#### [Data shown]
(** * Molho Molho: Turbo Piment -- the canvas fighting prototype

    A shallow embedding of [main.ts] (classes [Fighter] and [Game]) and the
    properties of its per-frame simulation.

    Numbers.  A TypeScript [number] is modelled by an exact rational
    ([Q]): arithmetic is the field arithmetic of the source expressions,
    without rounding, [NaN] or infinities.  Equalities between computed
    numbers are therefore stated with [==] ([Qeq]); a field that the code
    assigns a literal to is equal to that literal with [=].  Where [NaN]
    and the infinities decide a property, the ground clamp of
    [Fighter.update], the update is taken again over the numbers extended
    by them ([Ext]).

    Objects.  The two fighters are two distinct objects made by two [new
    Fighter(...)] calls and are only reached through [this.player] and
    [this.cpu], so each is a record value held by the game record.  The
    sprite is one [HTMLImageElement] shared by reference; it is never
    written, and carries a handle that stands for its identity. *)

From Stdlib Require Import QArith Qabs Lqa.
From stdpp Require Import base option strings gmap.

(** ** Numbers *)

Module Num.

Definition number : Type := Q.

(** [a >= b] *)
Definition geb (a b : number) : bool := Qle_bool b a.

(** [a > b] *)
Definition gtb (a b : number) : bool := negb (Qle_bool a b).

(** [a < b] *)
Definition ltb (a b : number) : bool := negb (Qle_bool b a).

End Num.

Import Num.

Local Open Scope Q_scope.

(** ** The sprite image *)

(** What the program reads of an [HTMLImageElement]: its intrinsic size
    (the DOM gives [width] and [height] as unsigned integers).  [handle]
    identifies the object. *)
Record HTMLImageElement : Type := mkImage {
  handle : nat;
  width : N;
  height : N
}.

Definition img_width (i : HTMLImageElement) : number := inject_Z (Z.of_N (width i)).
Definition img_height (i : HTMLImageElement) : number := inject_Z (Z.of_N (height i)).

(** ** class Fighter *)

Record Fighter : Type := mkFighter {
  img : HTMLImageElement;
  x : number;
  y : number;
  vx : number;
  vy : number;
  facing : number;   (* 1 = right, -1 = left *)
  onGround : bool
}.

Definition set_x (v : number) (f : Fighter) : Fighter :=
  mkFighter (img f) v (y f) (vx f) (vy f) (facing f) (onGround f).
Definition set_y (v : number) (f : Fighter) : Fighter :=
  mkFighter (img f) (x f) v (vx f) (vy f) (facing f) (onGround f).
Definition set_vx (v : number) (f : Fighter) : Fighter :=
  mkFighter (img f) (x f) (y f) v (vy f) (facing f) (onGround f).
Definition set_vy (v : number) (f : Fighter) : Fighter :=
  mkFighter (img f) (x f) (y f) (vx f) v (facing f) (onGround f).
Definition set_facing (v : number) (f : Fighter) : Fighter :=
  mkFighter (img f) (x f) (y f) (vx f) (vy f) v (onGround f).
Definition set_onGround (b : bool) (f : Fighter) : Fighter :=
  mkFighter (img f) (x f) (y f) (vx f) (vy f) (facing f) b.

#### [Aim of the exercise]
In the data above, find each line that has the word "height" and copy it out.

#### [Response]
    (the DOM gives [width] and [height] as unsigned integers).  [handle]
  height : N
Definition img_height (i : HTMLImageElement) : number := inject_Z (Z.of_N (height i)).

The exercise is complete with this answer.